→ Task description
Please find the lines in the following records that hold "Hlen", and copy them.

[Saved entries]

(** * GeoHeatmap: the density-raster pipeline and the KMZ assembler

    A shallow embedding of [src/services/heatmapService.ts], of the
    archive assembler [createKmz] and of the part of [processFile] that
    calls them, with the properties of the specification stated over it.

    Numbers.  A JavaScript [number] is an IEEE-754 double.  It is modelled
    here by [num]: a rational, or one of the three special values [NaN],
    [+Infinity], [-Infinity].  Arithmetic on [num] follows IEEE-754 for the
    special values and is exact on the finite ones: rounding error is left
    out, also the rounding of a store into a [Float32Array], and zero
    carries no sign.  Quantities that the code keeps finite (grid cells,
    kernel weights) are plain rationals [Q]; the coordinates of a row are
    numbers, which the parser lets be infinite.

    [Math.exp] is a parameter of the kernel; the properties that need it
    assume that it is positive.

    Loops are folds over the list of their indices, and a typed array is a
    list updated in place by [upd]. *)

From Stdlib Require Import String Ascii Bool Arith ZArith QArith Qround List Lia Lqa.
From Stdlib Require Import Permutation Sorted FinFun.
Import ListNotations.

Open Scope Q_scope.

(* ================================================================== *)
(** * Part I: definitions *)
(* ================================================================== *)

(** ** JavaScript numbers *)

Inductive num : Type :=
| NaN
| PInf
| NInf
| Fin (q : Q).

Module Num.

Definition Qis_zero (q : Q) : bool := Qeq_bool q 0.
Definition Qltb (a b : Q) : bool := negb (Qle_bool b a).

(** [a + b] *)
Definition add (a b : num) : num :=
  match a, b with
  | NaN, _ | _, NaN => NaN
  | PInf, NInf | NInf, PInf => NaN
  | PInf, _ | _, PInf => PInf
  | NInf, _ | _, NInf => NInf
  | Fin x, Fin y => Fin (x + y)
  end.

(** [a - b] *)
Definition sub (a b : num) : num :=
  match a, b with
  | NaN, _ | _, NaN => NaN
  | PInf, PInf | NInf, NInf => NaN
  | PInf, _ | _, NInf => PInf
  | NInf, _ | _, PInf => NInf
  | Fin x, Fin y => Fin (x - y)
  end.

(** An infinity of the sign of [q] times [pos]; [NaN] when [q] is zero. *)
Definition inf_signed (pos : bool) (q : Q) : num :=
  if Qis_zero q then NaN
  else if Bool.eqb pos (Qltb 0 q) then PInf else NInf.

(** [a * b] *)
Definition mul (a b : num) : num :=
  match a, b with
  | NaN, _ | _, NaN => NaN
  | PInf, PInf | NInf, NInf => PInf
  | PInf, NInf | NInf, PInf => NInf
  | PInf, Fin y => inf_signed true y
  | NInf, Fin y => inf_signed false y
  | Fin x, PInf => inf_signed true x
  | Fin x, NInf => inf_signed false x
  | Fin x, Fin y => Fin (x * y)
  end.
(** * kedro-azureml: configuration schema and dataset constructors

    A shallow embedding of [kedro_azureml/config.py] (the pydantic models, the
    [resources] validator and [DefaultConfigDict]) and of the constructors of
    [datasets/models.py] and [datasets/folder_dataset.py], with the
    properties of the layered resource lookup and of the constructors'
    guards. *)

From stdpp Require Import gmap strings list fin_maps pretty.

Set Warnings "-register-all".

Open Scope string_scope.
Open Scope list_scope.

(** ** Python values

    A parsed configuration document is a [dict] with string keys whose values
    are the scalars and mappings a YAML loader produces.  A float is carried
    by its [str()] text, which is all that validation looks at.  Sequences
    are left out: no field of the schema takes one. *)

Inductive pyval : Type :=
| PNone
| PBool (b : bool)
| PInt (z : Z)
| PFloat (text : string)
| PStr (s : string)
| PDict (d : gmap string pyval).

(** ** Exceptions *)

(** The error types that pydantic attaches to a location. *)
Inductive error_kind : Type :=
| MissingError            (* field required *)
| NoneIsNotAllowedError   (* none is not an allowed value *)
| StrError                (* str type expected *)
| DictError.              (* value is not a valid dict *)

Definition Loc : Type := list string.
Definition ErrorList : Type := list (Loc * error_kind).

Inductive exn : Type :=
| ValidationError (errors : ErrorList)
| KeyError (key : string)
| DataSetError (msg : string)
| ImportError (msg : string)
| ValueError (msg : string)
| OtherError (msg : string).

---

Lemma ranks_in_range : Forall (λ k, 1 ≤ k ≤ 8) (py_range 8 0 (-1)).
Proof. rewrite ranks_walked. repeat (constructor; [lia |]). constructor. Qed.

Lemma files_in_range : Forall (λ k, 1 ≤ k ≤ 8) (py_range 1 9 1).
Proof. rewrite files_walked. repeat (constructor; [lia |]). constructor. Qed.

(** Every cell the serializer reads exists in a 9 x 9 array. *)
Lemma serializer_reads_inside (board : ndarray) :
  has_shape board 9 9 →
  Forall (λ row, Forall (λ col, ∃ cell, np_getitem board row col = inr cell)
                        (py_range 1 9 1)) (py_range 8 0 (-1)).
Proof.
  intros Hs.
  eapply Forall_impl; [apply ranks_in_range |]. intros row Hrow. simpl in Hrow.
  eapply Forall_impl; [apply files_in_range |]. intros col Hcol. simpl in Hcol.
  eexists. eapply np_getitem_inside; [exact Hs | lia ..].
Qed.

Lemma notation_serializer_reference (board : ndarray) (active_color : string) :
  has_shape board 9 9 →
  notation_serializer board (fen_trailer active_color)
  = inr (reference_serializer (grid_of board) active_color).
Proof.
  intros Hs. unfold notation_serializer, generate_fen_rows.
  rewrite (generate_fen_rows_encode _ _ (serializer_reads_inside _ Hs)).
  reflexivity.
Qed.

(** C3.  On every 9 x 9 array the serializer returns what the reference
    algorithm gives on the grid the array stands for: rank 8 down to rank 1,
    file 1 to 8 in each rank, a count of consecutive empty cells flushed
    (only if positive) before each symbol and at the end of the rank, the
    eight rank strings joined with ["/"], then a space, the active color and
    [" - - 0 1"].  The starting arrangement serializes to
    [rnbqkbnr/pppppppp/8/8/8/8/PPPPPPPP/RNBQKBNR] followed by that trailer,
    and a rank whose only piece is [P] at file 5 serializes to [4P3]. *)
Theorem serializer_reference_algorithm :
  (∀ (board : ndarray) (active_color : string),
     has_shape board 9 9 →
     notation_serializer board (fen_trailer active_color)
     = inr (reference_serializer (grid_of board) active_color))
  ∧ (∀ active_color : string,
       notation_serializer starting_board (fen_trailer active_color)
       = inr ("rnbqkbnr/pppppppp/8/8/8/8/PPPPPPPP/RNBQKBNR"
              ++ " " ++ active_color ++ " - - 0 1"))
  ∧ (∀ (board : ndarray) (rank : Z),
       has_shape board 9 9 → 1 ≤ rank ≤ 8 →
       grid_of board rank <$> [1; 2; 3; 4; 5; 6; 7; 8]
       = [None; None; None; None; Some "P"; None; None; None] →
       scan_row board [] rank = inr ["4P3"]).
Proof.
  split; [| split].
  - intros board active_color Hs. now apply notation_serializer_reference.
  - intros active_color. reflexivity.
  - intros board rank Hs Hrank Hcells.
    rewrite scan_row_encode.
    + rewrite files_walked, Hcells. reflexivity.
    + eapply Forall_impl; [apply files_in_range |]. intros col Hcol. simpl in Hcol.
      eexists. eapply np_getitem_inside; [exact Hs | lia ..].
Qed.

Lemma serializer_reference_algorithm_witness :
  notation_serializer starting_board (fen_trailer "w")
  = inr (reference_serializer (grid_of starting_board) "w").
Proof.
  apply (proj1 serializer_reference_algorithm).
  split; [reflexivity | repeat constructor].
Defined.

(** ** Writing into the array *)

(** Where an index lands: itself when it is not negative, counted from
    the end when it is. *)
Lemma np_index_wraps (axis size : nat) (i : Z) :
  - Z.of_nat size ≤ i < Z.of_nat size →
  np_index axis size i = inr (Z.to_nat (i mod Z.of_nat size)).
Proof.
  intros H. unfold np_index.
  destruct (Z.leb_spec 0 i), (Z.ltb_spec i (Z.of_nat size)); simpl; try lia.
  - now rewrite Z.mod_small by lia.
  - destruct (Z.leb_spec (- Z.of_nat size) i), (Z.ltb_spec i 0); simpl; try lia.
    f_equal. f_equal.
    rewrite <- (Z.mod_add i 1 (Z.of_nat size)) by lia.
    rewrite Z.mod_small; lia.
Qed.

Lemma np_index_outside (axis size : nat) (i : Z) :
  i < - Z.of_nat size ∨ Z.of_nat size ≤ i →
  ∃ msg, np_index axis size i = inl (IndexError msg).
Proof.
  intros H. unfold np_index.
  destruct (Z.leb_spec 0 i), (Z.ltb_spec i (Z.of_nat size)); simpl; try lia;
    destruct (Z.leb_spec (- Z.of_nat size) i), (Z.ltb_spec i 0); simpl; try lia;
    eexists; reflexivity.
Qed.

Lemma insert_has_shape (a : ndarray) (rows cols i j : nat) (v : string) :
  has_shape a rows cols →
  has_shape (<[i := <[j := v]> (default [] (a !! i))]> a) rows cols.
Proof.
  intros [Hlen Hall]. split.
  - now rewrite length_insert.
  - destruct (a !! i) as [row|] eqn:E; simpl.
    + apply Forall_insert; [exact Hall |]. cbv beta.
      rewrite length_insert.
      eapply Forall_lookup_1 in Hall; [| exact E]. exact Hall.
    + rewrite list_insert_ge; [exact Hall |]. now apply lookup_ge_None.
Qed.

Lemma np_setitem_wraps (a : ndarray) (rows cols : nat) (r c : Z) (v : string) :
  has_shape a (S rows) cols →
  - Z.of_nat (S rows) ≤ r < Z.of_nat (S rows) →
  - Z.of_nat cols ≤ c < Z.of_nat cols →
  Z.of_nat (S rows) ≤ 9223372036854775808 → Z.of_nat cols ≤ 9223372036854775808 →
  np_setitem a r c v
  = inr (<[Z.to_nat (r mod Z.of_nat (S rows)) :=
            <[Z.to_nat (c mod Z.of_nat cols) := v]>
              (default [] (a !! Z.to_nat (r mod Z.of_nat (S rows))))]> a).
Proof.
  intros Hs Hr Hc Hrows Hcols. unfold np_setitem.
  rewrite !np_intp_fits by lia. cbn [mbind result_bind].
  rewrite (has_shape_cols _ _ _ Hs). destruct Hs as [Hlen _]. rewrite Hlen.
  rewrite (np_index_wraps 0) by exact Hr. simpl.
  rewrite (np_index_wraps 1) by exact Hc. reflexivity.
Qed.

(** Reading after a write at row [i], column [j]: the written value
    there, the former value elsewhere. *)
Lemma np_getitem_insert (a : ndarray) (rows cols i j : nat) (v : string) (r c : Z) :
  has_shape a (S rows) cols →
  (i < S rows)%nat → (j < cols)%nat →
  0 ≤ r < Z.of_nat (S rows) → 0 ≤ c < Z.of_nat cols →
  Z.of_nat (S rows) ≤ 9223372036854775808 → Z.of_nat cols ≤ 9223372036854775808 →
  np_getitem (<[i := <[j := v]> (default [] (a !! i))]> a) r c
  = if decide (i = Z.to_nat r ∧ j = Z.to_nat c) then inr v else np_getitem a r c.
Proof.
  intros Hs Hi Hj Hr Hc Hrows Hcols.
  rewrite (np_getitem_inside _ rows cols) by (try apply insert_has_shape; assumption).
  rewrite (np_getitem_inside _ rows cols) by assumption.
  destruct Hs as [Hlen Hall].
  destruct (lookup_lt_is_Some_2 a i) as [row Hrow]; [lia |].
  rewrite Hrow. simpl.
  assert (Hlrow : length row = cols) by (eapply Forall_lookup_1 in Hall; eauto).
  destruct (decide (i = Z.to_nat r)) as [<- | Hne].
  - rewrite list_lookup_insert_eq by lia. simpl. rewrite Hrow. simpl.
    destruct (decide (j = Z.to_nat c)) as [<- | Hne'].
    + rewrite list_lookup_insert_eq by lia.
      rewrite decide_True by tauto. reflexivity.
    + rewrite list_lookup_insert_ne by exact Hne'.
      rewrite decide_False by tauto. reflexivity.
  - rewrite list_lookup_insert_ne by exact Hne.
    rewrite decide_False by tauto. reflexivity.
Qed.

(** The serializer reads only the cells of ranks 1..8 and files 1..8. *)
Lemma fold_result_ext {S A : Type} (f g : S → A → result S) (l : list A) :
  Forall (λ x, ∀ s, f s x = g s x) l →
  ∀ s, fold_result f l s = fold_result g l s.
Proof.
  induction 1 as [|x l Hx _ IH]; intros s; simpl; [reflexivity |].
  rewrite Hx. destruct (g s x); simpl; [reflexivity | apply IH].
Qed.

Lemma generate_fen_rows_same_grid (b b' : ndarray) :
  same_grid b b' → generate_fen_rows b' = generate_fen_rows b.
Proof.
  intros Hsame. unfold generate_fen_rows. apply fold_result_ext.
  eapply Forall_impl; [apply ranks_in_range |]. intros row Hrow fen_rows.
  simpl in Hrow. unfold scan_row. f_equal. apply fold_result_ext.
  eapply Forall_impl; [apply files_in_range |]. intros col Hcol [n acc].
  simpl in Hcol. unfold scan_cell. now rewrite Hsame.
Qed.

==

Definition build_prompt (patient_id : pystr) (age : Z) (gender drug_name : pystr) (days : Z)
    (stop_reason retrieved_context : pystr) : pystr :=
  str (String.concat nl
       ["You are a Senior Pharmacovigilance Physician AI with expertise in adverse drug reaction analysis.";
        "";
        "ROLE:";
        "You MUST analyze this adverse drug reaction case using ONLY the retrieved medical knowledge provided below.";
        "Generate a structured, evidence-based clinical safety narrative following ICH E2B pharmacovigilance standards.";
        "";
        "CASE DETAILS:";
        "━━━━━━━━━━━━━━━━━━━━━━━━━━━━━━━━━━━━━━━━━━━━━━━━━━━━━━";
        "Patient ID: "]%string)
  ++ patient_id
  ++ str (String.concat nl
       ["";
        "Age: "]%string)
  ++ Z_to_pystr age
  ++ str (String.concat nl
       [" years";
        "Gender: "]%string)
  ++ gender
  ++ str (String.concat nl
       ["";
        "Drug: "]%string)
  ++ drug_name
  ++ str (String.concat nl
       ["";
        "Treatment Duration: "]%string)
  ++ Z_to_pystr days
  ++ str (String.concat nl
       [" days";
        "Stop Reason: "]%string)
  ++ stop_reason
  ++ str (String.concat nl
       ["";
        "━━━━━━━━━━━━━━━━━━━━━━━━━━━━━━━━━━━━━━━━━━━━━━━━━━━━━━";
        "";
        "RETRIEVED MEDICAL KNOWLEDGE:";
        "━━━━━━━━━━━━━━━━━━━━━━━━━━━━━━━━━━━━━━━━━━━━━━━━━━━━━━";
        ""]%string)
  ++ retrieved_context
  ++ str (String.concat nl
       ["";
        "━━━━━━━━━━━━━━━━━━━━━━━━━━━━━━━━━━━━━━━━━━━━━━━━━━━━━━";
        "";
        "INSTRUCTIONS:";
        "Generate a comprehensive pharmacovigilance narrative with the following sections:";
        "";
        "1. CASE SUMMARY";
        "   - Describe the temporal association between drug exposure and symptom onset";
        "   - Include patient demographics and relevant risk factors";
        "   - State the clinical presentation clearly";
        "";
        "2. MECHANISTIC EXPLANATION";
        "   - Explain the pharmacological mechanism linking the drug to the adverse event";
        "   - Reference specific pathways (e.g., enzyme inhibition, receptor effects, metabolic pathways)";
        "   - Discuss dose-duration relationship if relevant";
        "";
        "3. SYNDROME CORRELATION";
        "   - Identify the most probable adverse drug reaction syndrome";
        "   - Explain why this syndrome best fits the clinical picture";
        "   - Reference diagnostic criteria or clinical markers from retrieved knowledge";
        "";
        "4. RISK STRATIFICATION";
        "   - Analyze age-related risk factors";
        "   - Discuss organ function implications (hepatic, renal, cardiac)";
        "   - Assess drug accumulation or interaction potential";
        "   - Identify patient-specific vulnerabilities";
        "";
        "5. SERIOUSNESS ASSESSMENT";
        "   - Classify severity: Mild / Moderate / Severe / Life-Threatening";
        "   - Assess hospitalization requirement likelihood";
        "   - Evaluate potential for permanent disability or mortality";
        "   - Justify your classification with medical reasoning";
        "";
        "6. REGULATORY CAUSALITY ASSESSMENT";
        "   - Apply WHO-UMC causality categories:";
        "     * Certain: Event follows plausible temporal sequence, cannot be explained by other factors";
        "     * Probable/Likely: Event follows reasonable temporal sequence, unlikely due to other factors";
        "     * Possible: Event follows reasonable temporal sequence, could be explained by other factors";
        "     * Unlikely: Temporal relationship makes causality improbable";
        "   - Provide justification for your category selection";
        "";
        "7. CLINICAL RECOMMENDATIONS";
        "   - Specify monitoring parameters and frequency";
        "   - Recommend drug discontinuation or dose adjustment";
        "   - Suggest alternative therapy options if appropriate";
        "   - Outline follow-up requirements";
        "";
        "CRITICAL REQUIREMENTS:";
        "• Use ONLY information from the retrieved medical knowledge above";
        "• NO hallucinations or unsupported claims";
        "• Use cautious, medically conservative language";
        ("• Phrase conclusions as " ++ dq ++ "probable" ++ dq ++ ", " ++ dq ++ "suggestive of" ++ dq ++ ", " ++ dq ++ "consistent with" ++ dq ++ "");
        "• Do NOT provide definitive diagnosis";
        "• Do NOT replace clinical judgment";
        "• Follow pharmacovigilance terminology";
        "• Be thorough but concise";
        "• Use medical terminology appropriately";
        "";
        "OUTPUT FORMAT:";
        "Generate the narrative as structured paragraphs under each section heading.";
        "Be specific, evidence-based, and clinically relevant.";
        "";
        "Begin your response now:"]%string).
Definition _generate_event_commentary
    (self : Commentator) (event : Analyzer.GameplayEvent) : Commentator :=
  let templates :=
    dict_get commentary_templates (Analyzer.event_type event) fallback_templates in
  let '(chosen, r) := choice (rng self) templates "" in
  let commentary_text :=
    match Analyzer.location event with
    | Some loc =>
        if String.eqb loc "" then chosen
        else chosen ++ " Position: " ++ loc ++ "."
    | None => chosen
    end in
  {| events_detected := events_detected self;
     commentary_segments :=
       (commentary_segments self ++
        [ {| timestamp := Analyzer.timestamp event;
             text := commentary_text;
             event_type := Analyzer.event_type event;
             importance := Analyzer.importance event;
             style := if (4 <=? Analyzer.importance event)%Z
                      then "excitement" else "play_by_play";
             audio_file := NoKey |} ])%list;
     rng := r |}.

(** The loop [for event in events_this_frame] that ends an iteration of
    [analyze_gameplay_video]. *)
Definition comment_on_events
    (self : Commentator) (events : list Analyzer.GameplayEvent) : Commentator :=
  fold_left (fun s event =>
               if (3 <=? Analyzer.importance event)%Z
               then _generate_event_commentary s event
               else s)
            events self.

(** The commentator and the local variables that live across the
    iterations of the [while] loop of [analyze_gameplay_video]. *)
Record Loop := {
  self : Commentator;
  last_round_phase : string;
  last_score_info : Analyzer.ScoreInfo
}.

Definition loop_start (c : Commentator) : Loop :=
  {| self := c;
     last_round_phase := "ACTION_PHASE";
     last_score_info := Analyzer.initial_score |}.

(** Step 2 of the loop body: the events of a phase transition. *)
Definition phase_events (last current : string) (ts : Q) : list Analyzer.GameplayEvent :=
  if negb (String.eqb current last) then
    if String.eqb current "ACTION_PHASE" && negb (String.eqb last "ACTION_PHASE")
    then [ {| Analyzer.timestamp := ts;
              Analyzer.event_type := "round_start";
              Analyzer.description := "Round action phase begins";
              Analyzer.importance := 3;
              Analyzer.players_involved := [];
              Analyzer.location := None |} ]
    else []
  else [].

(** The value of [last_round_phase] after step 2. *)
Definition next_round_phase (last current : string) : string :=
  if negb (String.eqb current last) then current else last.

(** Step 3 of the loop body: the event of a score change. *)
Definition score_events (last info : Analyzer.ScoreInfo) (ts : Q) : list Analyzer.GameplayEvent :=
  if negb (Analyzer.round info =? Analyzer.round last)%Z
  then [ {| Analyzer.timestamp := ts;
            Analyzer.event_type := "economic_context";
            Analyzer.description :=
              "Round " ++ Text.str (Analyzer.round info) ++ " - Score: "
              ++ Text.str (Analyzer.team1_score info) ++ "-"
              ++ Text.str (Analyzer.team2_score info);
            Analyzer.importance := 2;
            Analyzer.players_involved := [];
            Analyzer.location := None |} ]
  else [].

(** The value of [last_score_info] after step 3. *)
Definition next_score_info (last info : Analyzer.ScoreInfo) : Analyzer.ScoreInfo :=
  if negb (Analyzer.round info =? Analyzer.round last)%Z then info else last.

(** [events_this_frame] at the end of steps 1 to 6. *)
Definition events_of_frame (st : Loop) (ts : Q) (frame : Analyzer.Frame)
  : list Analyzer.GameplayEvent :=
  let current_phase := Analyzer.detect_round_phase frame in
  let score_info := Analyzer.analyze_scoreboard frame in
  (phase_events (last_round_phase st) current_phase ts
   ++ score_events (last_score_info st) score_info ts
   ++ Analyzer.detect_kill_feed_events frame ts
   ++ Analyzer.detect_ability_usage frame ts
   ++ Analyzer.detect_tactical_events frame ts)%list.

→ Answer space
  intros [Hlen Hall]. split.
  rewrite (has_shape_cols _ _ _ Hs). destruct Hs as [Hlen _]. rewrite Hlen.
  destruct Hs as [Hlen Hall].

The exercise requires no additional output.